*WHAT YOU HAVE TO DO*
Begin at the line containing "Fixpoint fields (s" in the entries below and end at the line containing "the path does"; transcribe that range exactly and nothing outside it.

SUPPLIED DATA: Begin

(** [bytes.decode("utf-8", errors="ignore")] on byte values: a byte that
    cannot start a sequence is dropped; a sequence that breaks off loses the
    bytes read so far, and decoding resumes at the offending byte. *)
Fixpoint utf8_decode_ignore (bs : list N) : pystr :=
  match bs with
  | [] => []
  | b0 :: t0 =>
    if b0 <? 0x80 then b0 :: utf8_decode_ignore t0
    else if (0xC2 <=? b0) && (b0 <=? 0xDF) then
      match t0 with
      | [] => []
      | b1 :: t1 =>
        if is_cont b1
        then ((b0 - 0xC0) * 64 + (b1 - 0x80)) :: utf8_decode_ignore t1
        else utf8_decode_ignore t0
      end
    else if (0xE0 <=? b0) && (b0 <=? 0xEF) then
      match t0 with
      | [] => []
      | b1 :: t1 =>
        if second3 b0 b1 then
          match t1 with
          | [] => []
          | b2 :: t2 =>
            if is_cont b2
            then ((b0 - 0xE0) * 4096 + (b1 - 0x80) * 64 + (b2 - 0x80))
                   :: utf8_decode_ignore t2
            else utf8_decode_ignore t1
          end
        else utf8_decode_ignore t0
      end
    else if (0xF0 <=? b0) && (b0 <=? 0xF4) then
      match t0 with
      | [] => []
      | b1 :: t1 =>
        if second4 b0 b1 then
          match t1 with
          | [] => []
          | b2 :: t2 =>
            if is_cont b2 then
              match t2 with
              | [] => []
              | b3 :: t3 =>
                if is_cont b3
                then ((b0 - 0xF0) * 262144 + (b1 - 0x80) * 4096
                      + (b2 - 0x80) * 64 + (b3 - 0x80)) :: utf8_decode_ignore t3
                else utf8_decode_ignore t2
              end
            else utf8_decode_ignore t1
          end
        else utf8_decode_ignore t0
      end
    else utf8_decode_ignore t0
  end.

(** The UTF-8 bytes of one scalar value. *)
Definition utf8_encode_char (c : N) : list N :=
  if c <? 0x80 then [c]
  else if c <? 0x800 then [0xC0 + c / 64; 0x80 + c mod 64]
  else if c <? 0x10000 then [0xE0 + c / 4096; 0x80 + (c / 64) mod 64; 0x80 + c mod 64]
  else [0xF0 + c / 262144; 0x80 + (c / 4096) mod 64; 0x80 + (c / 64) mod 64;
        0x80 + c mod 64].

Definition utf8_encode (s : pystr) : list N := flat_map utf8_encode_char s.

Definition byte_of_N (n : N) : byte :=
  match Byte.of_N n with Some b => b | None => x00 end.

(** What [f.read()] returns for a file opened with
    [open(p, "r", encoding="utf-8", errors="ignore")]. *)
Definition read_text_utf8_ignore (data : list byte) : pystr :=
  universal_newlines (utf8_decode_ignore (List.map Byte.to_N data)).

(** The bytes a text file opened with [open(p, "w", encoding="utf-8")] holds
    once [s] was written to it. *)
Definition text_file_bytes (s : pystr) : list byte :=
  List.map byte_of_N (utf8_encode (write_newlines s)).

End Text.
Export Text.

(** ** Paths: the part of [ntpath] the scripts call *)

Module NtPath.
Local Open Scope N_scope.

Definition is_sep (c : N) : bool := (c =? BACKSLASH) || (c =? SLASH).

Definition starts_with_sep (s : pystr) : bool :=
  match s with c :: _ => is_sep c | [] => false end.

Definition ends_with_sep (s : pystr) : bool := starts_with_sep (rev s).

Definition nonempty (s : pystr) : bool :=
  match s with [] => false | _ => true end.

(** Case folding of the letters of ASCII; letters beyond them are left as
    they are. *)
Definition lower_ascii (s : pystr) : pystr :=
  List.map (fun c => if (65 <=? c) && (c <=? 90) then c + 32 else c) s.

(** [ntpath.normcase(s)]: [/] becomes a backslash and letters their lower
    case. *)
Definition normcase (s : pystr) : pystr :=
  lower_ascii (List.map (fun c => if c =? SLASH then BACKSLASH else c) s).

(** [normp.find(sep)] on what is left of the path. *)
Fixpoint find_sep (s : pystr) : option nat :=
  match s with
  | [] => None
  | c :: t => if is_sep c then Some O
              else match find_sep t with Some i => Some (S i) | None => None end
  end.

(** [normp[:8].upper() == "\\\\?\\UNC\\"] *)
Definition has_unc_prefix (p : pystr) : bool :=
  match p with
  | a :: b :: q :: c :: u :: n :: k :: d :: _ =>
      is_sep a && is_sep b && (q =? 63) && is_sep c
      && ((u =? 85) || (u =? 117)) && ((n =? 78) || (n =? 110))
      && ((k =? 67) || (k =? 99)) && is_sep d
  | _ => false
  end.

(** [ntpath.splitdrive] *)
Definition splitdrive (p : pystr) : pystr * pystr :=
  match p with
  | a :: b :: _ =>
      if is_sep a && is_sep b then
        let start := if has_unc_prefix p then 8%nat else 2%nat in
        match find_sep (skipn start p) with
        | None => (p, [])
        | Some i =>
            let index := (start + i)%nat in
            match find_sep (skipn (S index) p) with
            | None => (p, [])
            | Some j =>
                let index2 := (S index + j)%nat in
                (firstn index2 p, skipn index2 p)
            end
        end
      else if b =? COLON then ([a; b], skipn 2 p)
      else ([], p)
  | _ => ([], p)
  end.

(** [ntpath.join(path, p)] *)
Definition join (path p : pystr) : pystr :=
  let '(result_drive, result_path) := splitdrive path in
  let '(p_drive, p_path) := splitdrive p in
  let '(result_drive, result_path) :=
    if starts_with_sep p_path then
      (* the second path is absolute *)
      (if nonempty p_drive || negb (nonempty result_drive) then p_drive else result_drive,
       p_path)
    else if nonempty p_drive && negb (str_eqb p_drive result_drive)
            && negb (str_eqb (lower_ascii p_drive) (lower_ascii result_drive)) then
      (* different drives: the first path is ignored *)
      (p_drive, p_path)
    else
      (* the second path is relative to the first *)
      (if nonempty p_drive && negb (str_eqb p_drive result_drive)
       then p_drive else result_drive,
       (if nonempty result_path && negb (ends_with_sep result_path)
        then result_path ++ [BACKSLASH] else result_path) ++ p_path)
  in
  (* a separator between a UNC drive and a path that is not absolute *)
  if nonempty result_path && negb (starts_with_sep result_path)
     && nonempty result_drive && negb (last result_drive 0 =? COLON)
  then result_drive ++ BACKSLASH :: result_path
  else result_drive ++ result_path.

(** [ntpath.join] of a list of paths, as [relpath] calls it. *)
Definition join_all (l : list pystr) : pystr :=
  match l with
  | [] => []
  | x :: t => fold_left join t x
  end.

Fixpoint drop_while (f : N -> bool) (s : pystr) : pystr :=
  match s with
  | c :: t => if f c then drop_while f t else s
  | [] => []
  end.

Fixpoint take_while (f : N -> bool) (s : pystr) : pystr :=
  match s with
  | c :: t => if f c then c :: take_while f t else []
  | [] => []
  end.

(** [ntpath.split]: the head, without its trailing separators unless it is
    nothing else, and the tail after the last separator. *)
Definition split (p : pystr) : pystr * pystr :=
  let '(d, q) := splitdrive p in
  let tail := rev (take_while (fun c => negb (is_sep c)) (rev q)) in
  let head := rev (drop_while (fun c => negb (is_sep c)) (rev q)) in
  let stripped := rev (drop_while is_sep (rev head)) in
  (d ++ (if nonempty stripped then stripped else head), tail).

Definition basename (p : pystr) : pystr := snd (split p).
Definition dirname (p : pystr) : pystr := fst (split p).

(** The fields between separators: [p.replace("/", "\\").split("\\")]. *)
Fixpoint fields (s : pystr) : list pystr :=
  match s with
  | [] => [[]]
  | c :: t =>
      if is_sep c then [] :: fields t
      else match fields t with
           | l :: ls => (c :: l) :: ls
           | [] => [[c]]
           end
  end.

Definition curdir : pystr := lit ".".
Definition pardir : pystr := lit "..".

(** One step of [normpath] below a root: empty fields and [.] vanish, [..]
    removes the component before it and is dropped at the root. *)
Definition fold_comp (acc : list pystr) (f : pystr) : list pystr :=
  if negb (nonempty f) || str_eqb f curdir then acc
  else if str_eqb f pardir then removelast acc
  else acc ++ [f].

Definition components (rest : pystr) : list pystr :=
  fold_left fold_comp (fields rest) [].

(** The components of the node a path string names on volume [c:]; [None]
    for a path that is not rooted on that volume. *)
Definition resolve (p : pystr) : option (list pystr) :=
  match p with
  | d :: c :: rest =>
      if ((d =? 99) || (d =? 67)) && (c =? COLON) && starts_with_sep rest
      then Some (components rest) else None
  | _ => None
  end.

(** How many leading components [relpath] takes for shared: it compares them
    by [normcase]. *)
Fixpoint common_prefix_length (a b : list pystr) : nat :=
  match a, b with
  | x :: a', y :: b' =>
      if str_eqb (normcase x) (normcase y) then S (common_prefix_length a' b') else O
  | _, _ => O
  end.

(** The components [relpath] joins: one [..] for each component of the start
    the path does not share, then what the path has beyond the shared ones. *)
Definition relative_list (start_list path_list : list pystr) : list pystr :=
  let i := common_prefix_length start_list path_list in
  repeat pardir (List.length start_list - i) ++ skipn i path_list.

Definition relative_to (start_list path_list : list pystr) : pystr :=
  match relative_list start_list path_list with
  | [] => curdir
  | rel_list => join_all rel_list
  end.

(** [ntpath.relpath(path, start)] for two paths on volume [c:]; [None] is its
    [ValueError]. *)
Definition relpath (path start : pystr) : option pystr :=
  match resolve start, resolve path with
  | Some start_list, Some path_list => Some (relative_to start_list path_list)
  | _, _ => None
  end.

End NtPath.
Export NtPath.

(** ** The file system *)

Module FileSystem.
#[local] Set Warnings "-register-all".

(** A node of the tree: a regular file with its bytes and whether it can be
    opened for reading, or a directory with its entries in listing order. *)
Inductive node : Type :=
| File (readable : bool) (data : list byte)
| Dir (entries : list (pystr * node)).

Fixpoint find_entry (name : pystr) (es : list (pystr * node)) : option node :=
  match es with
  | [] => None
  | (k, m) :: es' => if str_eqb name k then Some m else find_entry name es'
  end.

(** The entry [name] becomes [m]: in place when it is there, else as a new
    last entry. *)
Fixpoint set_entry (name : pystr) (m : node) (es : list (pystr * node))
  : list (pystr * node) :=
  match es with
  | [] => [(name, m)]
  | (k, x) :: es' =>
      if str_eqb name k then (k, m) :: es' else (k, x) :: set_entry name m es'
  end.

Fixpoint lookup (n : node) (cs : list pystr) {struct cs} : option node :=
  match cs with
  | [] => Some n
  | c :: cs' =>
      match n with
      | Dir es =>
          match find_entry c es with
          | Some m => lookup m cs'
          | None => None
          end
      | File _ _ => None
      end
  end.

SUPPLIED DATA: End

*TASK SOLUTION*
Fixpoint fields (s : pystr) : list pystr :=
  match s with
  | [] => [[]]
  | c :: t =>
      if is_sep c then [] :: fields t
      else match fields t with
           | l :: ls => (c :: l) :: ls
           | [] => [[c]]
           end
  end.

Definition curdir : pystr := lit ".".
Definition pardir : pystr := lit "..".

(** One step of [normpath] below a root: empty fields and [.] vanish, [..]
    removes the component before it and is dropped at the root. *)
Definition fold_comp (acc : list pystr) (f : pystr) : list pystr :=
  if negb (nonempty f) || str_eqb f curdir then acc
  else if str_eqb f pardir then removelast acc
  else acc ++ [f].

Definition components (rest : pystr) : list pystr :=
  fold_left fold_comp (fields rest) [].

(** The components of the node a path string names on volume [c:]; [None]
    for a path that is not rooted on that volume. *)
Definition resolve (p : pystr) : option (list pystr) :=
  match p with
  | d :: c :: rest =>
      if ((d =? 99) || (d =? 67)) && (c =? COLON) && starts_with_sep rest
      then Some (components rest) else None
  | _ => None
  end.

(** How many leading components [relpath] takes for shared: it compares them
    by [normcase]. *)
Fixpoint common_prefix_length (a b : list pystr) : nat :=
  match a, b with
  | x :: a', y :: b' =>
      if str_eqb (normcase x) (normcase y) then S (common_prefix_length a' b') else O
  | _, _ => O
  end.

(** The components [relpath] joins: one [..] for each component of the start
    the path does not share, then what the path has beyond the shared ones. *)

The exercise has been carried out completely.